Where it gets muddy is in that nebulous realm of near misses. Most healthcare professionals think of a “near miss” as “an unsafe situation that is indistinguishable from a preventable adverse event except for the outcome. A patient is exposed to a hazardous situation but does not experience harm either through luck or early detection.” When I read this, I think, “So if it didn’t reach the patient, it’s not a near miss. I don’t have to report this.” It was no harm, no foul. To make it more confusing, the AHRQ in the “Common Formats for Reporting” section (page 12358) defines near misses or close calls as “patient safety events that did not reach the patient.”
It is no wonder that it is difficult to get healthcare professionals to take the time to report near misses. Although it may be challenging to estimate what doesn’t happen, a recent pediatric surgery study specifically focused on near-miss reporting showed that only 1 in 137 observed near misses was reported. If we think about this one report as the tip of the iceberg, it’s pretty clear that near misses are not generally being part of our patient safety efforts.
So what’s at issue here?
Is the definition of near miss wonky? Yes, it is. There is no clean, clear, accountable definition. Definitions seem to be outcomes based and situationally based. And there are too many definitions that can guide the decision whether or not to report! One author in an op-ed said he found 20 different definitions of “near miss.” I didn’t dig as deeply, but it certainly doesn’t surprise me! Since the definitions include “reaches the patient” and “no harm” as parameters, most people would consider the information as “nice to know,” but not “need to know.” Is it any wonder people who are busy and stressed do not feel compelled to report “no harm” if it’s merely a “near miss?”
Harm will continue to happen if we do not find a way to identify the situations that cause it and stop them before they occur. Consider: What if we had a system of reporting that was 3-tiered:
- Adverse event that caused harm
- Adverse event that caused no harm
- Early catch
What if adverse events (both harm-causing and not) required reports that were simple and fast? And what if there were a simple, quick, and easy method for reporting near misses?
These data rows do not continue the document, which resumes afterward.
Lemma wp_get_reader s (Q : flow R _ -> state -> Prop) :
  Q (Next (reader s)) s -> wp get_reader s Q.
Proof. done. Qed.

Lemma wp_get_lib s (Q : flow R _ -> state -> Prop) :
  Q (Next (lib s)) s -> wp get_lib s Q.
Proof. done. Qed.

Lemma wp_get_metadata s (Q : flow R _ -> state -> Prop) :
  Q (Next (metadata (internals (reader s)))) s -> wp get_metadata s Q.
Proof. done. Qed.

Lemma wp_get_handles s (Q : flow R _ -> state -> Prop) :
  Q (Next (handles (internals (reader s)))) s -> wp get_handles s Q.
Proof. done. Qed.

Lemma wp_TECA_ERROR m s (Q : flow R _ -> state -> Prop) :
  Q (Next tt) {| reader := reader s; lib := lib s; log := log s ++ [m] |} ->
  wp (TECA_ERROR m) s Q.
Proof. done. Qed.

Lemma wp_set_lib l s (Q : flow R _ -> state -> Prop) :
  Q (Next tt) {| reader := reader s; lib := l; log := log s |} ->
  wp (set_lib l) s Q.
Proof. done. Qed.

Lemma wp_set_metadata m s (Q : flow R _ -> state -> Prop) :
  Q (Next tt)
    {| reader := with_internals (reader s)
                   {| metadata := m; handles := handles (internals (reader s)) |};
       lib := lib s; log := log s |} ->
  wp (set_metadata m) s Q.
Proof. done. Qed.

Lemma wp_set_handles h s (Q : flow R _ -> state -> Prop) :
  Q (Next tt)
    {| reader := with_internals (reader s)
                   {| metadata := metadata (internals (reader s)); handles := h |};
       lib := lib s; log := log s |} ->
  wp (set_handles h) s Q.
Proof. done. Qed.

Lemma wp_nc_call {A} env file_id (q : nc_file -> option A) s
    (Q : flow R _ -> state -> Prop) :
  Q (Next (nc_file_of (fs env) (lib s) file_id ≫= q)) s ->
  wp (nc_call env file_id q) s Q.
Proof. done. Qed.

End Primitives.

Ltac wp_prim :=
  lazymatch goal with
  | |- wp (ret _) _ _ => apply wp_ret
  | |- wp (return_ _) _ _ => apply wp_return
  | |- wp (continue _) _ _ => apply wp_continue
  | |- wp (exit _) _ _ => apply wp_exit
  | |- wp fault _ _ => apply wp_fault
  | |- wp (try _) _ _ => apply wp_try
  | |- wp get_reader _ _ => apply wp_get_reader
  | |- wp get_lib _ _ => apply wp_get_lib
  | |- wp get_metadata _ _ => apply wp_get_metadata
  | |- wp get_handles _ _ => apply wp_get_handles
  | |- wp (TECA_ERROR _) _ _ => apply wp_TECA_ERROR
  | |- wp (set_lib _) _ _ => apply wp_set_lib
  | |- wp (set_metadata _) _ _ => apply wp_set_metadata
  | |- wp (set_handles _) _ _ => apply wp_set_handles
  | |- wp (nc_call _ _ _) _ _ => apply wp_nc_call
  end.

(** One step through a primitive command, bound or last. *)
Ltac wp_step :=
  lazymatch goal with
  | |- wp (bind _ _) _ _ => apply wp_bind; wp_prim
  | |- wp _ _ _ => wp_prim
  end;
  cbv beta iota.
Ltac wp_steps := repeat wp_step.

(** Through a command with a proved outcome. *)
Ltac wp_use lem :=
  lazymatch goal with
  | |- wp (bind _ _) _ _ => apply wp_bind; eapply wp_mono; [apply lem|]
  | |- wp _ _ _ => eapply wp_mono; [apply lem|]
  end;
  cbv beta iota.

(** Forget the state reached so far, keeping that the log has not shrunk
    since [s0]. *)
Ltac wp_forget s0 :=
  lazymatch goal with
  | |- wp _ ?st _ =>
      let H := fresh "Hle" in
      let E := fresh "E" in
      let s' := fresh "s" in
      assert (H : log_le s0 st)
        by (repeat match goal with
                   | H : log _ = _ |- _ => apply (f_equal (@length message)) in H
                   end;
            cbn [reader lib log] in *; unfold log_le, log_lt in *;
            cbn [reader lib log] in *; rewrite ?length_app in *;
            cbn [length] in *; lia);
      remember st as s' eqn:E; clear E
  end.

Ltac log_solve :=
  repeat match goal with
         | H : log _ = _ |- _ => apply (f_equal (@length message)) in H
         end;
  cbn [reader lib log] in *; unfold log_le, log_lt in *;
  cbn [reader lib log] in *; rewrite ?length_app in *; cbn [length] in *; lia.

Lemma clear_handles_steady {R} s :
  wp (clear_handles (R := R)) s (fun f s' =>
    f = Next tt /\ log s' = log s).
Proof. unfold clear_handles. wp_steps. done. Qed.

Lemma clear_cached_metadata_steady {R} s :
  wp (clear_cached_metadata (R := R)) s (fun f s' =>
    f = Next tt /\ log s' = log s).
Proof.
  unfold clear_cached_metadata. wp_step.
  wp_use @clear_handles_steady. by intros f s' [-> ->].
Qed.

Lemma initialize_handles_steady {R} files s :
  wp (initialize_handles (R := R) files) s (fun f s' =>
    f = Next tt /\ log s' = log s).
Proof.
  unfold initialize_handles.
  wp_use @clear_handles_steady.
  intros f s1 [-> Hlog]. apply wp_bind.
  apply (wp_for_loop (fun _ s' => log s' = log s)); [done| |].
  - intros file [] s2 _ Hs2. wp_steps. done.
  - intros [] s2 Hs2. wp_steps. done.
Qed.

Lemma get_handle_steady {R} env path file s :
  wp (get_handle (R := R) env path file) s (steady s).
Proof.
  unfold get_handle. apply wp_call. wp_step.
  destruct (handles (internals (reader s)) !! file) as [[mu [hd|]]|];
    cbn [snd]; wp_steps; [split; [log_solve|done]| |split; [log_solve|done]].
  unfold nc_open. destruct (fs env _); wp_steps; (split; [log_solve|done]).
Qed.

Lemma close_handle_steady {R} file s :
  wp (close_handle (R := R) file) s (steady s).
Proof.
  unfold close_handle. wp_step.
  destruct (handles (internals (reader s)) !! file) as [e|]; wp_steps;
    (split; [log_solve|done]).
Qed.

Lemma read_variable_steady {R} env path file id variable s :
  wp (read_variable (R := R) env path file id variable) s (fun f s' =>
    steady s f s' /\ forall r, f = Next r -> r.1 = id).
Proof.
  unfold read_variable. apply wp_call.
  wp_use @get_handle_steady.
  intros f s1 [Hle Hf]. destruct f as [[ierr file_id]|r| |e]; try done;
    [|by split; [split|]..].
  destruct (negb (ierr =? 0)).
  { wp_steps. split; [split; [log_solve|done]|]. by intros r [= <-]. }
  wp_step.
  destruct (nc_file_of (fs env) (lib s1) file_id ≫= inq_axis variable)
    as [[[var_id var_size] var_type]|].
  2: { wp_use @close_handle_steady.
       intros f s2 [Hle2 Hf2]. destruct f; try done;
         [|by split; [split; [log_solve|done]|]..].
       wp_steps. split; [split; [log_solve|done]|]. by intros r [= <-]. }
  apply wp_bind.
  destruct (NC_DISPATCH_FP var_type) as [t|].
  - wp_step.
    destruct (nc_file_of (fs env) (lib s1) file_id ≫= _) as [vals|].
    + wp_use @close_handle_steady.
      intros f s2 [Hle2 Hf2]. destruct f; try done;
        [|by split; [split; [log_solve|done]|]..].
      wp_steps. split; [split; [log_solve|done]|]. by intros r [= <-].
    + wp_use @close_handle_steady.
      intros f s2 [Hle2 Hf2]. destruct f; try done;
        [|by split; [split; [log_solve|done]|]..].
      wp_steps. split; [split; [log_solve|done]|]. by intros r [= <-].
  - wp_step.
    wp_use @close_handle_steady.
    intros f s2 [Hle2 Hf2]. destruct f; try done;
      [|by split; [split; [log_solve|done]|]..].
    wp_steps. split; [split; [log_solve|done]|]. by intros r [= <-].
Qed.

Lemma read_attributes_quiet env file_id i n_atts atts s :
  wp (read_attributes env file_id i n_atts atts) s (fun f s' =>
    log_le s s' /\
    match f with
    | Return (Exit r) => r = []
    | Return (Continue _) => False
    | _ => True
    end).
Proof.
  unfold read_attributes.
  apply (wp_for_loop (fun _ s' => log_le s s')); [log_solve| |done].
  intros ii acc s1 _ Hle. wp_step.
  destruct (nc_file_of (fs env) (lib s1) file_id ≫= _)
    as [[att_name [att_type att_len]]|].
  - destruct (att_type =? NC_CHAR); wp_steps; done.
  - wp_use @clear_cached_metadata_steady. intros f s2 [-> Hlog].
    wp_steps. split; [log_solve|done].
Qed.

Lemma enumerate_variables_quiet env file_id t_axis n_vars s :
  wp (enumerate_variables env file_id t_axis n_vars) s (quiet s).
Proof.
  unfold enumerate_variables.
  apply (wp_for_loop (fun _ s' => log_le s s')); [log_solve| |done].
  intros i [[atrs vars] time_vars] s1 _ Hle. wp_step.
  destruct (nc_file_of (fs env) (lib s1) file_id ≫= _) as [v|].
  2: { wp_use @clear_cached_metadata_steady. intros f s2 [-> Hlog].
       wp_steps. split; [log_solve|done]. }
  destruct (decide (length (var_dim_ids v) = 0%nat)); [by wp_steps|].
  apply wp_bind.
  apply (wp_for_loop (fun _ s' => log_le s s')); [done| |].
  - intros [ii dim_id] [dims dim_names] s2 _ Hle2. wp_step.
    destruct (nc_file_of (fs env) (lib s2) file_id ≫= _) as [[dim_name dim]|].
    + by wp_steps.
    + wp_use @clear_cached_metadata_steady. intros f s3 [-> Hlog].
      wp_steps. split; [log_solve|done].
  - intros [dims dim_names] s2 Hle2.
    wp_use read_attributes_quiet. intros f s3 [Hle3 Hf].
    destruct f as [atts|[?|r]| |e]; try done.
    + wp_steps. log_solve.
    + split; [log_solve|done].
    + split; [log_solve|done].
    + split; [log_solve|done].
Qed.

(** ** Sizes of variant arrays *)

Lemma va_size_new t n : va_size (va_new t n) = Z.of_nat (Z.to_nat n).
Proof. unfold va_new, va_size. by rewrite length_replicate. Qed.

Lemma va_size_fill a vals : va_size (va_fill a vals) = va_size a.
Proof.
  destruct a as [t d|d]; cbn; [|done].
  rewrite length_take, length_app, length_drop. lia.
Qed.

Lemma va_size_append a b c :
  va_append a b = inr c -> va_size c = va_size a + va_size b.
Proof.
  destruct a as [t d|d], b as [t' d'|d']; cbn; try done.
  - destruct (decide (t = t')); [|done].
    intros [= <-]. cbn. rewrite length_app. lia.
  - intros [= <-]. cbn. rewrite length_app. lia.
Qed.

Lemma read_axis_quiet env file_id id n tc err s :
  wp (read_axis env file_id id n tc err) s (fun f s' =>
    quiet s f s' /\
    forall a, f = Next a ->
      match a with
      | Some x => va_size x = Z.of_nat (Z.to_nat n)
      | None => log_lt s s'
      end).
Proof.
  unfold read_axis. destruct (NC_DISPATCH_FP tc) as [t|].
  - wp_step. destruct (nc_file_of (fs env) (lib s) file_id ≫= _) as [vals|].
    + wp_steps. split; [split; [log_solve|done]|].
      intros a Ha.
      assert (a = Some (va_fill (va_new t n) vals)) as -> by congruence.
      by rewrite va_size_fill, va_size_new.
    + wp_use @clear_cached_metadata_steady. intros f s1 [-> Hlog].
      wp_steps. split; [split; [log_solve|done]|done].
  - wp_steps. split; [split; [log_solve|done]|].
    intros a [= <-]. log_solve.
Qed.

Lemma default_axis_steady {R} x_t s :
  wp (default_axis (R := R) x_t) s (fun f s' =>
    steady s f s' /\
    forall a, f = Next a ->
      match a with
      | Some x => va_size x = 1
      | None => log_lt s s'
      end).
Proof.
  unfold default_axis. destruct (NC_DISPATCH_FP x_t) as [t|]; wp_steps.
  - split; [split; [log_solve|done]|]. by intros a [= <-].
  - split; [split; [log_solve|done]|]. intros a [= <-]. log_solve.
Qed.

Lemma append_time_arrays_spec {R} time_arrays indices t0 sc0 s :
  wp (append_time_arrays (R := R) time_arrays indices t0 sc0) s (fun f s' =>
    s' = s /\
    match f with
    | Next (t, sc) =>
        va_size t - sum_list sc = va_size t0 - sum_list sc0
        /\ length sc = (length sc0 + length indices)%nat
    | Return _ => False
    | _ => True
    end).
Proof.
  revert t0 sc0. induction indices as [|i rest IH]; intros t0 sc0;
    cbn [append_time_arrays].
  - wp_steps. split; [done|]. cbn. split; lia.
  - destruct (map_at time_arrays i) as [tmp|]; [|by wp_steps].
    wp_step. destruct (va_append t0 tmp) as [e|t1] eqn:Happ; [done|].
    eapply wp_mono; [apply IH|]. intros f s' [-> Hf]. split; [done|].
    destruct f as [[t sc]|r| |e]; try done.
    destruct Hf as [Hsz Hlen].
    apply va_size_append in Happ.
    rewrite sum_list_app, length_app in *. cbn in *. split; lia.
Qed.

Lemma assemble_time_axis_quiet time_arrays n_files s :
  wp (assemble_time_axis time_arrays n_files) s (fun f s' =>
    quiet s f s' /\
    forall t sc, f = Next (t, sc) ->
      exists t', t = Some t' /\ sum_list sc = va_size t'
                 /\ length sc = S (n_files - 1)).
Proof.
  unfold assemble_time_axis. destruct (map_at time_arrays 0) as [t0|].
  - wp_use @append_time_arrays_spec. intros f s' [-> Hf].
    destruct f as [[t sc]|r| |e]; try done;
      [|by split; [split; [log_solve|]|]..].
    wp_steps. split; [split; [log_solve|done]|].
    intros ? ? [= <- <-]. exists t. destruct Hf as [Hsz Hlen].
    rewrite length_seq in Hlen. cbn in *. split; [done|]. split; lia.
  - wp_steps. split; [split; [log_solve|done]|done].
Qed.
If we can identify the key factors that lead to error, couldn’t we have a pithy report without a lot of detail for the “heads-up.”
I can imagine a world where both harming and non-harming adverse events are routinely reported and more people are being rewarded for early catching. Not necessarily with money, but perhaps with a “thank you; your caring may help save a future patient from harm.” It would make my day! What about yours?